Work to be completed:
Print the data that follows exactly as it stands, from its first line through the line containing "Record finsh_shell : Type", and stop there.
====== Exercise input
(* ===== verification/FinshShell.v ===== *)
(** * The state of the shell, and its listing commands ([shell.h], [cmd.c])

    [struct finsh_shell] with the parser in it, the mode of [msh.c], and the
    calls on [rt_kprintf] made so far, format and arguments. The line buffer is
    a memory of its own; a pointer into it is an index. *)

From Stdlib Require Import String ZArith Lia.
From stdpp Require Import base list.
From S2P Require Import RTThread.
From S2P Require Import Prelude.
From S2P Require Import Bytes.
From S2P Require Import KMemory.
From S2P Require Import KString.
From S2P Require Import KPrintf.
From S2P Require Import FinshVm.
From S2P Require Import Finsh.
From S2P Require Import FinshToken.
From S2P Require Import FinshParser.

Definition FINSH_CMD_SIZE : Z := 80.
Definition FINSH_HISTORY_LINES : Z := 5.
Definition FINSH_ARG_MAX : Z := 10.

Inductive input_stat : Set := WAIT_NORMAL | WAIT_SPEC_KEY | WAIT_FUNC_KEY.
#[export] Instance input_stat_eq_dec : EqDecision input_stat.
Proof. solve_decision. Defined.

Record finsh_shell : Type := mk_shell {
  sh_stat : input_stat;
  echo_mode : bool;
  prompt_mode : bool;
  current_history : Z;
  history_count : Z;
  cmd_history : list (list Z);
  sh_parser : fparser;
  sh_line : list Z;
  line_position : Z;
  line_curpos : Z;
  msh_state : bool;
  finsh_prompt_custom : option (list Z);
  sh_out : list (list Z * list arg) }.
Definition set_sh_stat (v : input_stat) (s : finsh_shell) : finsh_shell :=
  mk_shell v (echo_mode s) (prompt_mode s) (current_history s) (history_count s) (cmd_history s)
    (sh_parser s) (sh_line s) (line_position s) (line_curpos s) (msh_state s) (finsh_prompt_custom s) (sh_out s).
Definition set_history (v : Z) (s : finsh_shell) : finsh_shell :=
  mk_shell (sh_stat s) (echo_mode s) (prompt_mode s) v (history_count s) (cmd_history s)
    (sh_parser s) (sh_line s) (line_position s) (line_curpos s) (msh_state s) (finsh_prompt_custom s) (sh_out s).
Definition set_history_count (v : Z) (s : finsh_shell) : finsh_shell :=
  mk_shell (sh_stat s) (echo_mode s) (prompt_mode s) (current_history s) v (cmd_history s)
    (sh_parser s) (sh_line s) (line_position s) (line_curpos s) (msh_state s) (finsh_prompt_custom s) (sh_out s).
Definition set_cmd_history (v : list (list Z)) (s : finsh_shell) : finsh_shell :=
  mk_shell (sh_stat s) (echo_mode s) (prompt_mode s) (current_history s) (history_count s) v
    (sh_parser s) (sh_line s) (line_position s) (line_curpos s) (msh_state s) (finsh_prompt_custom s) (sh_out s).
Definition set_sh_parser (v : fparser) (s : finsh_shell) : finsh_shell :=
  mk_shell (sh_stat s) (echo_mode s) (prompt_mode s) (current_history s) (history_count s) (cmd_history s)
    v (sh_line s) (line_position s) (line_curpos s) (msh_state s) (finsh_prompt_custom s) (sh_out s).
Definition set_sh_line (v : list Z) (s : finsh_shell) : finsh_shell :=
  mk_shell (sh_stat s) (echo_mode s) (prompt_mode s) (current_history s) (history_count s) (cmd_history s)
    (sh_parser s) v (line_position s) (line_curpos s) (msh_state s) (finsh_prompt_custom s) (sh_out s).
Definition set_positions (position curpos : Z) (s : finsh_shell) : finsh_shell :=
  mk_shell (sh_stat s) (echo_mode s) (prompt_mode s) (current_history s) (history_count s) (cmd_history s)
    (sh_parser s) (sh_line s) position curpos (msh_state s) (finsh_prompt_custom s) (sh_out s).
Definition set_msh_state (v : bool) (s : finsh_shell) : finsh_shell :=
  mk_shell (sh_stat s) (echo_mode s) (prompt_mode s) (current_history s) (history_count s) (cmd_history s)
    (sh_parser s) (sh_line s) (line_position s) (line_curpos s) v (finsh_prompt_custom s) (sh_out s).
Definition set_sh_out (v : list (list Z * list arg)) (s : finsh_shell) : finsh_shell :=
  mk_shell (sh_stat s) (echo_mode s) (prompt_mode s) (current_history s) (history_count s) (cmd_history s)
    (sh_parser s) (sh_line s) (line_position s) (line_curpos s) (msh_state s) (finsh_prompt_custom s) v.
Definition set_echo_mode (v : bool) (s : finsh_shell) : finsh_shell :=
  mk_shell (sh_stat s) v (prompt_mode s) (current_history s) (history_count s) (cmd_history s)
    (sh_parser s) (sh_line s) (line_position s) (line_curpos s) (msh_state s) (finsh_prompt_custom s) (sh_out s).
Definition set_prompt_mode (v : bool) (s : finsh_shell) : finsh_shell :=
  mk_shell (sh_stat s) (echo_mode s) v (current_history s) (history_count s) (cmd_history s)
    (sh_parser s) (sh_line s) (line_position s) (line_curpos s) (msh_state s) (finsh_prompt_custom s) (sh_out s).
Definition set_prompt_custom (v : option (list Z)) (s : finsh_shell) : finsh_shell :=
  mk_shell (sh_stat s) (echo_mode s) (prompt_mode s) (current_history s) (history_count s) (cmd_history s)
    (sh_parser s) (sh_line s) (line_position s) (line_curpos s) (msh_state s) v (sh_out s).

Notation H := (ST finsh_shell) (only parsing).

(** ** Output and the line *)

Definition kprintf (fmt : list Z) (args : list arg) : H unit :=
  modify (λ s, set_sh_out (sh_out s ++ [(fmt, args)]) s).
Definition print (fmt : string) (args : list arg) : H unit := kprintf (chars fmt) args.
Definition print_line (fmt : string) (args : list arg) : H unit := kprintf (chars fmt ++ [10]) args.
Definition AText (l : list Z) : arg := AStr (Some l).

Definition on_line {A} (m : ST (list Z) A) : H A := λ s,
  match m (sh_line s) with Ok l a => Ok (set_sh_line l s) a | Err e => Err e end.
Definition line_char (i : Z) : H Z := on_line (load8 i).
Definition put_char (i c : Z) : H unit := on_line (store8 i c).
(** The string that starts at [i]. *)
Definition string_at (i : Z) : H (list Z) :=
  n ← on_line (rt_strlen i);
  s ← get;
  mret (slice (sh_line s) i n).
Definition line_fuel : H nat := gets (λ s, S (S (length (sh_line s)))).

Definition on_parser {A} (m : ST fparser A) : H A := λ s,
  match m (sh_parser s) with Ok p a => Ok (set_sh_parser p s) a | Err e => Err e end.
Definition symbols : H finsh := gets (λ s, fp_finsh (sh_parser s)).

(** ** [cmd.c] *)

Fixpoint for_each {A} (l : list A) (f : A → H unit) : H unit :=
  match l with [] => mret () | x :: l => f x;; for_each l f end.

Definition hello : H Z := print_line "Hello RT-Thread!" [];; mret 0.

Definition underscores (n : nat) : list Z := replicate n 95.
Definition print_described (name desc : list Z) : H unit :=
  print_line "%-16s -- %s" [AText name; AText desc].
Definition list_symbols : H Z :=
  f ← symbols;
  print_line "--Function List:" [];;
  for_each (syscall_table f) (λ c,
    if strn_eq 2 (sc_name c) (underscores 2) then mret () else print_described (sc_name c) (sc_desc c));;
  for_each (global_syscall_list f) (λ c, print_line "[l] %s" [AText (sc_name c)]);;
  print_line "--Variable List:" [];;
  for_each (sysvar_table f) (λ v, print_described (sv_name v) (sv_desc v));;
  for_each (global_sysvar_list f) (λ v, print_line "[l] %s" [AText (sv_name v)]);;
  mret 0.

(** [str_is_prefix(prefix, str) == 0] *)
Fixpoint str_is_prefix (prefix str : list Z) : bool :=
  match prefix, str with
  | [], _ => true
  | c :: prefix, d :: str => (c =? d) && str_is_prefix prefix str
  | _ :: _, [] => false
  end.
Fixpoint str_common (str1 str2 : list Z) : Z :=
  match str1, str2 with
  | c :: str1, d :: str2 => if c =? d then 1 + str_common str1 str2 else 0
  | _, _ => 0
  end.

(** What the completion has found: how many names in the group, the first name
    of all and the length they have in common. *)
Record candidates : Type := mk_candidates { cd_count : Z; cd_name : option (list Z); cd_length : Z }.
(** A name that matches; [heading] is printed before the first of its group. *)
Definition list_match (heading : string) (prefix name : list Z) (show : H unit) (c : candidates) : H candidates :=
  if str_is_prefix prefix name then
    c ← (if cd_count c =? 0 then
           print_line heading [];;
           mret (if negb (bool_decide (prefix = [])) && bool_decide (cd_name c = None)
                 then mk_candidates (cd_count c) (Some name) (zlen name) else c)
         else mret c);
    c ← mret (mk_candidates (cd_count c + 1) (cd_name c) (cd_length c));
    c ← (match cd_name c with
         | Some first =>
             mret (if bool_decide (prefix = []) then c
                   else let length := str_common first name in
                        mk_candidates (cd_count c) (cd_name c) (Z.min length (cd_length c)))
         | None => if bool_decide (prefix = []) then mret c else fail FNull
         end);
    show;;
    mret c
  else mret c.
Fixpoint list_matches {A} (heading : string) (prefix : list Z) (skip : A → bool) (name : A → list Z)
    (show : A → H unit) (l : list A) (c : candidates) : H candidates :=
  match l with
  | [] => mret c
  | x :: l =>
      c ← (if skip x then mret c else list_match heading prefix (name x) (show x) c);
      list_matches heading prefix skip name show l c
  end.
(** [rt_strncpy] of the common part over the prefix, at the start of the line. *)
Definition complete (c : candidates) : H unit :=
  match cd_name c with
  | Some name => on_line (store_bytes 0 (take (Z.to_nat (cd_length c)) name))
  | None => mret ()
  end.
Definition no_skip {A} (x : A) : bool := false.
Definition list_prefix : H unit :=
  prefix ← string_at 0;
  f ← symbols;
  c ← list_matches "--function:" prefix (λ c, str_is_prefix (underscores 2) (sc_name c)) sc_name
        (λ c, print_described (sc_name c) (sc_desc c)) (syscall_table f) (mk_candidates 0 None 0);
  c ← list_matches "--function:" prefix no_skip sc_name
        (λ c, print_line "[l] %s" [AText (sc_name c)]) (global_syscall_list f) c;
  c ← mret (mk_candidates 0 (cd_name c) (cd_length c));
  c ← list_matches "--variable:" prefix no_skip sv_name
        (λ v, print_described (sv_name v) (sv_desc v)) (sysvar_table f) c;
  c ← list_matches "--variable:" prefix no_skip sv_name
        (λ v, print_line "[v] %s" [AText (sv_name v)]) (global_sysvar_list f) c;
  complete c.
============
Solution to this exercise:
(* ===== verification/FinshShell.v ===== *)
(** * The state of the shell, and its listing commands ([shell.h], [cmd.c])

    [struct finsh_shell] with the parser in it, the mode of [msh.c], and the
    calls on [rt_kprintf] made so far, format and arguments. The line buffer is
    a memory of its own; a pointer into it is an index. *)

From Stdlib Require Import String ZArith Lia.
From stdpp Require Import base list.
From S2P Require Import RTThread.
From S2P Require Import Prelude.
From S2P Require Import Bytes.
From S2P Require Import KMemory.
From S2P Require Import KString.
From S2P Require Import KPrintf.
From S2P Require Import FinshVm.
From S2P Require Import Finsh.
From S2P Require Import FinshToken.
From S2P Require Import FinshParser.

Definition FINSH_CMD_SIZE : Z := 80.
Definition FINSH_HISTORY_LINES : Z := 5.
Definition FINSH_ARG_MAX : Z := 10.

Inductive input_stat : Set := WAIT_NORMAL | WAIT_SPEC_KEY | WAIT_FUNC_KEY.
#[export] Instance input_stat_eq_dec : EqDecision input_stat.
Proof. solve_decision. Defined.

Record finsh_shell : Type := mk_shell {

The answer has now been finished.